(* ===== verification/Address.v ===== *)
(** * Address.v: addresses, page numbers and page ranges ([os/src/mm/address.rs], [os/src/config.rs]) *)

From S2P Require Import Prelude.

Definition USER_STACK_SIZE : Z := 4096 * 2.
Definition KERNEL_STACK_SIZE : Z := 4096 * 2.
Definition KERNEL_HEAP_SIZE : Z := 0x1000000.
Definition MEMORY_END : Z := 0x88000000.
Definition PAGE_SIZE : Z := 0x1000.
Definition PAGE_SIZE_BITS : Z := 0xc.
Definition usize_MAX : Z := 2 ^ 64 - 1.
Definition TRAMPOLINE : Z := usize_MAX - PAGE_SIZE + 1.
Definition TRAP_CONTEXT_BASE : Z := TRAMPOLINE - PAGE_SIZE.

Definition PA_WIDTH_SV39 : Z := 56.
Definition VA_WIDTH_SV39 : Z := 39.
Definition PPN_WIDTH_SV39 : Z := PA_WIDTH_SV39 - PAGE_SIZE_BITS.
Definition VPN_WIDTH_SV39 : Z := VA_WIDTH_SV39 - PAGE_SIZE_BITS.

Record PhysAddr : Type := PA { pa : Z }.
Record VirtAddr : Type := VA { va : Z }.
Record PhysPageNum : Type := PPN { ppn : Z }.
Record VirtPageNum : Type := VPN { vpn : Z }.

#[export] Instance PhysPageNum_eq_dec : EqDecision PhysPageNum.
Proof. solve_decision. Defined.
#[export] Instance VirtPageNum_eq_dec : EqDecision VirtPageNum.
Proof. solve_decision. Defined.
#[export] Instance PhysPageNum_countable : Countable PhysPageNum.
Proof. apply (inj_countable' ppn PPN). by intros []. Defined.
#[export] Instance VirtPageNum_countable : Countable VirtPageNum.
Proof. apply (inj_countable' vpn VPN). by intros []. Defined.

(** [(1 << w) - 1] *)
Definition mask (w : Z) : Z := Z.shiftl 1 w - 1.

(** [T::from(usize)]: the bits above the width are dropped. *)
Definition PhysAddr_from (v : Z) : PhysAddr := PA (Z.land v (mask PA_WIDTH_SV39)).
Definition PhysPageNum_from (v : Z) : PhysPageNum := PPN (Z.land v (mask PPN_WIDTH_SV39)).
Definition VirtAddr_from (v : Z) : VirtAddr := VA (Z.land v (mask VA_WIDTH_SV39)).
Definition VirtPageNum_from (v : Z) : VirtPageNum := VPN (Z.land v (mask VPN_WIDTH_SV39)).

(** [usize::from(T)]: a virtual address is sign extended. *)
Definition PhysAddr_usize (a : PhysAddr) : Z := pa a.
Definition PhysPageNum_usize (p : PhysPageNum) : Z := ppn p.
Definition VirtAddr_usize (a : VirtAddr) : Z :=
  if Z.shiftl 1 (VA_WIDTH_SV39 - 1) <=? va a then Z.lor (va a) (usize_MAX - mask VA_WIDTH_SV39) else va a.
Definition VirtPageNum_usize (p : VirtPageNum) : Z := vpn p.

Definition VirtAddr_floor (a : VirtAddr) : VirtPageNum := VPN (va a / PAGE_SIZE).
Definition VirtAddr_ceil (a : VirtAddr) : VirtPageNum := VPN (u64 (u64 (va a - 1) + PAGE_SIZE) / PAGE_SIZE).
Definition VirtAddr_page_offset (a : VirtAddr) : Z := Z.land (va a) (PAGE_SIZE - 1).
Definition VirtAddr_aligned (a : VirtAddr) : bool := VirtAddr_page_offset a =? 0.

(** [VirtPageNum::from(VirtAddr)] and back. *)
Definition VirtPageNum_of_addr (a : VirtAddr) : outcome VirtPageNum :=
  assert_that (VirtAddr_page_offset a =? 0) PAssert;; mret (VirtAddr_floor a).
Definition VirtAddr_of_page (p : VirtPageNum) : VirtAddr := VA (u64 (Z.shiftl (vpn p) PAGE_SIZE_BITS)).

Definition PhysAddr_floor (a : PhysAddr) : PhysPageNum := PPN (pa a / PAGE_SIZE).
Definition PhysAddr_ceil (a : PhysAddr) : PhysPageNum := PPN (u64 (u64 (pa a - 1) + PAGE_SIZE) / PAGE_SIZE).
Definition PhysAddr_page_offset (a : PhysAddr) : Z := Z.land (pa a) (PAGE_SIZE - 1).
Definition PhysAddr_aligned (a : PhysAddr) : bool := PhysAddr_page_offset a =? 0.
Definition PhysPageNum_of_addr (a : PhysAddr) : outcome PhysPageNum :=
  assert_that (PhysAddr_page_offset a =? 0) PAssert;; mret (PhysAddr_floor a).
Definition PhysAddr_of_page (p : PhysPageNum) : PhysAddr := PA (u64 (Z.shiftl (ppn p) PAGE_SIZE_BITS)).

(** [idx[i] = vpn & 511; vpn >>= 9] for [i] from 2 down to 0. *)
Definition indexes (p : VirtPageNum) : list Z :=
  let v2 := vpn p in
  let v1 := Z.shiftr v2 9 in
  let v0 := Z.shiftr v1 9 in
  [Z.land v0 511; Z.land v1 511; Z.land v2 511].

Definition VirtPageNum_step (p : VirtPageNum) : VirtPageNum := VPN (u64 (vpn p + 1)).
Definition PhysPageNum_step (p : PhysPageNum) : PhysPageNum := PPN (u64 (ppn p + 1)).

(** [SimpleRange<VirtPageNum>] and its iterator. *)
Record VPNRange : Type := mkRange {
  rl : VirtPageNum;
  rr : VirtPageNum;
}.

Definition SimpleRange_new (start end_ : VirtPageNum) : outcome VPNRange :=
  assert_that (vpn start <=? vpn end_) PAssert;; mret (mkRange start end_).

Record SimpleRangeIterator : Type := mkRangeIter {
  it_current : VirtPageNum;
  it_end : VirtPageNum;
}.

Definition into_iter (r : VPNRange) : SimpleRangeIterator := mkRangeIter (rl r) (rr r).

Definition SimpleRangeIterator_next (it : SimpleRangeIterator) : option (VirtPageNum * SimpleRangeIterator) :=
  if bool_decide (it_current it = it_end it) then None
  else Some (it_current it, mkRangeIter (VirtPageNum_step (it_current it)) (it_end it)).

(** The items a [for] loop over the iterator takes, at most [n] of them. *)
Fixpoint iterate (n : nat) (it : SimpleRangeIterator) : list VirtPageNum :=
  match n with
  | O => []
  | S n =>
      match SimpleRangeIterator_next it with
      | None => []
      | Some (p, it) => p :: iterate n it
      end
  end.

(** The page numbers of a range. *)
Definition range_pages (r : VPNRange) : list VirtPageNum :=
  VPN <$> seqZ (vpn (rl r)) (vpn (rr r) - vpn (rl r)).

(** ** Lemmas *)

Lemma mask_land w v : 0 ≤ w → Z.land v (mask w) = v mod 2 ^ w.
Proof. intros. unfold mask. rewrite Z.shiftl_1_l. rewrite Z.sub_1_r, <- Z.ones_equiv. by apply Z.land_ones. Qed.

Lemma page_offset_eq v : Z.land v (PAGE_SIZE - 1) = v mod 4096.
Proof. change (PAGE_SIZE - 1) with (Z.ones 12). by rewrite Z.land_ones. Qed.

(** Setting the bits above a [w]-bit number adds them. *)
Lemma lor_high v : 0 ≤ v < 2 ^ 39 → Z.lor v (usize_MAX - mask VA_WIDTH_SV39) = v + (2 ^ 64 - 2 ^ 39).
Proof.
  intros Hv. change (usize_MAX - mask VA_WIDTH_SV39) with (2 ^ 64 - 2 ^ 39).
  symmetry. apply Z.add_nocarry_lor. apply Z.bits_inj'. intros i Hi. rewrite Z.land_spec, Z.bits_0.
  destruct (decide (i < 39)); [|by rewrite (testbit_high 39 v) by lia].
  change (2 ^ 64 - 2 ^ 39) with (Z.shiftl (2 ^ 25 - 1) 39). rewrite Z.shiftl_spec_low by done. apply andb_false_r.
Qed.

Lemma VirtAddr_usize_eq a : 0 ≤ va a < 2 ^ 39 →
  VirtAddr_usize a = if 2 ^ 38 <=? va a then va a + (2 ^ 64 - 2 ^ 39) else va a.
Proof.
  intros Ha. unfold VirtAddr_usize. change (Z.shiftl 1 (VA_WIDTH_SV39 - 1)) with (2 ^ 38).
  by rewrite lor_high.
Qed.

(** Virtual addresses and 64-bit pointers: converting a canonical pointer (bits 63 to 38 all
    equal) to a [VirtAddr] and back is the identity, and so is the other direction on every 39-bit
    address; a pointer that is not canonical is not given back. *)
Theorem VirtAddr_roundtrip :
  (∀ v, 0 ≤ v < 2 ^ 64 →
     VirtAddr_usize (VirtAddr_from v) = v ↔ v < 2 ^ 38 ∨ 2 ^ 64 - 2 ^ 38 ≤ v) ∧
  (∀ a, 0 ≤ va a < 2 ^ 39 → VirtAddr_from (VirtAddr_usize a) = a).
Proof.
  split.
  - intros v Hv. unfold VirtAddr_from. rewrite mask_land by done. change VA_WIDTH_SV39 with 39.
    rewrite VirtAddr_usize_eq by (cbn [va]; apply Z.mod_pos_bound; lia). cbn [va].
    destruct (Z.leb_spec (2 ^ 38) (v mod 2 ^ 39)); split; intros; dlia.
  - intros [v] Hv. cbn [va] in Hv. rewrite VirtAddr_usize_eq by done. unfold VirtAddr_from.
    rewrite mask_land by done. change VA_WIDTH_SV39 with 39. f_equal. cbn [va].
    destruct (Z.leb_spec (2 ^ 38) v); dlia.
Qed.

(** *** Page numbers *)

Lemma indexes_eq p : indexes p = [vpn p / 2 ^ 18 mod 512; vpn p / 2 ^ 9 mod 512; vpn p mod 512].
Proof.
  unfold indexes. change 511 with (Z.ones 9). rewrite !Z.land_ones by done.
  rewrite !Z.shiftr_div_pow2 by done. rewrite Z.div_div by done. done.
Qed.

Lemma indexes_inj p q : 0 ≤ vpn p < 2 ^ 27 → 0 ≤ vpn q < 2 ^ 27 → indexes p = indexes q → p = q.
Proof.
  intros Hp Hq. rewrite !indexes_eq. intros [= E0 E1 E2]. destruct p as [p], q as [q]; cbn [vpn] in *.
  f_equal. dlia.
Qed.

Lemma indexes_range p i x : indexes p !! i = Some x → 0 ≤ x < 512.
Proof.
  rewrite indexes_eq. intros H. do 3 (destruct i as [|i]; [injection H as <-; by apply Z.mod_pos_bound|]). done.
Qed.

Lemma iterate_pages n p q : 0 ≤ vpn p ≤ vpn q → vpn q < 2 ^ 64 → vpn q - vpn p ≤ Z.of_nat n →
  iterate n (mkRangeIter p q) = VPN <$> seqZ (vpn p) (vpn q - vpn p).
Proof.
  revert p. induction n as [|n IH]; intros p Hp Hq Hn.
  - by replace (vpn q - vpn p) with 0 by lia.
  - cbn [iterate SimpleRangeIterator_next]. unfold SimpleRangeIterator_next. cbn [it_current it_end].
    destruct p as [p], q as [q]; cbn [vpn] in *. case_bool_decide as E.
    + injection E as ->. by rewrite Z.sub_diag.
    + assert (p ≠ q) by congruence. rewrite seqZ_cons by lia. cbn [fmap list_fmap]. f_equal.
      unfold VirtPageNum_step. cbn [vpn]. rewrite wrap_small by lia.
      rewrite IH by (cbn [vpn]; lia). cbn [vpn]. f_equal. f_equal; lia.
Qed.

(** Page numbers: [floor] and [ceil] round to the pages around an address, [ceil] of address 0
    wraps to page 0, an address is its page and its offset, and a 27-bit page number is its three
    9-bit table indexes; a [VPNRange] iterates over its pages in order, end excluded. *)
Theorem page_arithmetic :
  (∀ a, 0 ≤ va a < 2 ^ 39 →
     vpn (VirtAddr_floor a) * PAGE_SIZE ≤ va a < (vpn (VirtAddr_floor a) + 1) * PAGE_SIZE ∧
     (vpn (VirtAddr_ceil a) - 1) * PAGE_SIZE < va a ≤ vpn (VirtAddr_ceil a) * PAGE_SIZE ∧
     va a = va (VirtAddr_of_page (VirtAddr_floor a)) + VirtAddr_page_offset a) ∧
  (∀ p, 0 ≤ vpn p < 2 ^ 27 → ∃ i0 i1 i2, indexes p = [i0; i1; i2] ∧
     0 ≤ i0 < 512 ∧ 0 ≤ i1 < 512 ∧ 0 ≤ i2 < 512 ∧ vpn p = i0 * 2 ^ 18 + i1 * 2 ^ 9 + i2) ∧
  (∀ l r rg, 0 ≤ vpn l → vpn r < 2 ^ 64 → SimpleRange_new l r = Done rg →
     iterate (Z.to_nat (vpn r - vpn l)) (into_iter rg) = range_pages rg).
Proof.
  split; [|split].
  - intros [v] Hv. unfold VirtAddr_floor, VirtAddr_ceil, VirtAddr_page_offset, VirtAddr_of_page.
    rewrite page_offset_eq. cbn [va vpn] in *. change PAGE_SIZE with 4096. change PAGE_SIZE_BITS with 12.
    rewrite Z.shiftl_mul_pow2 by done. change (2 ^ 12) with 4096. rewrite (wrap_small 64 (v / 4096 * 4096)) by dlia.
    assert (Ec : u64 (u64 (v - 1) + 4096) = v + 4095).
    { destruct (decide (v = 0)) as [->|]; [by vm_compute|]. rewrite (wrap_small 64 (v - 1)) by lia.
      rewrite wrap_small; lia. }
    rewrite Ec. repeat split; dlia.
  - intros p Hp. rewrite indexes_eq. do 3 eexists. split; [done|]. repeat split; dlia.
  - intros l r rg Hl Hr Hn. unfold SimpleRange_new, assert_that in Hn.
    destruct (Z.leb_spec (vpn l) (vpn r)); [|done]. injection Hn as <-.
    unfold into_iter, range_pages. cbn [rl rr]. apply iterate_pages; lia.
Qed.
--- --- ---
Go through the listing above and find each line containing the string "else"; copy those lines.

RESULT FOR THIS TASK:
  if Z.shiftl 1 (VA_WIDTH_SV39 - 1) <=? va a then Z.lor (va a) (usize_MAX - mask VA_WIDTH_SV39) else va a.
  else Some (it_current it, mkRangeIter (VirtPageNum_step (it_current it)) (it_end it)).
  VirtAddr_usize a = if 2 ^ 38 <=? va a then va a + (2 ^ 64 - 2 ^ 39) else va a.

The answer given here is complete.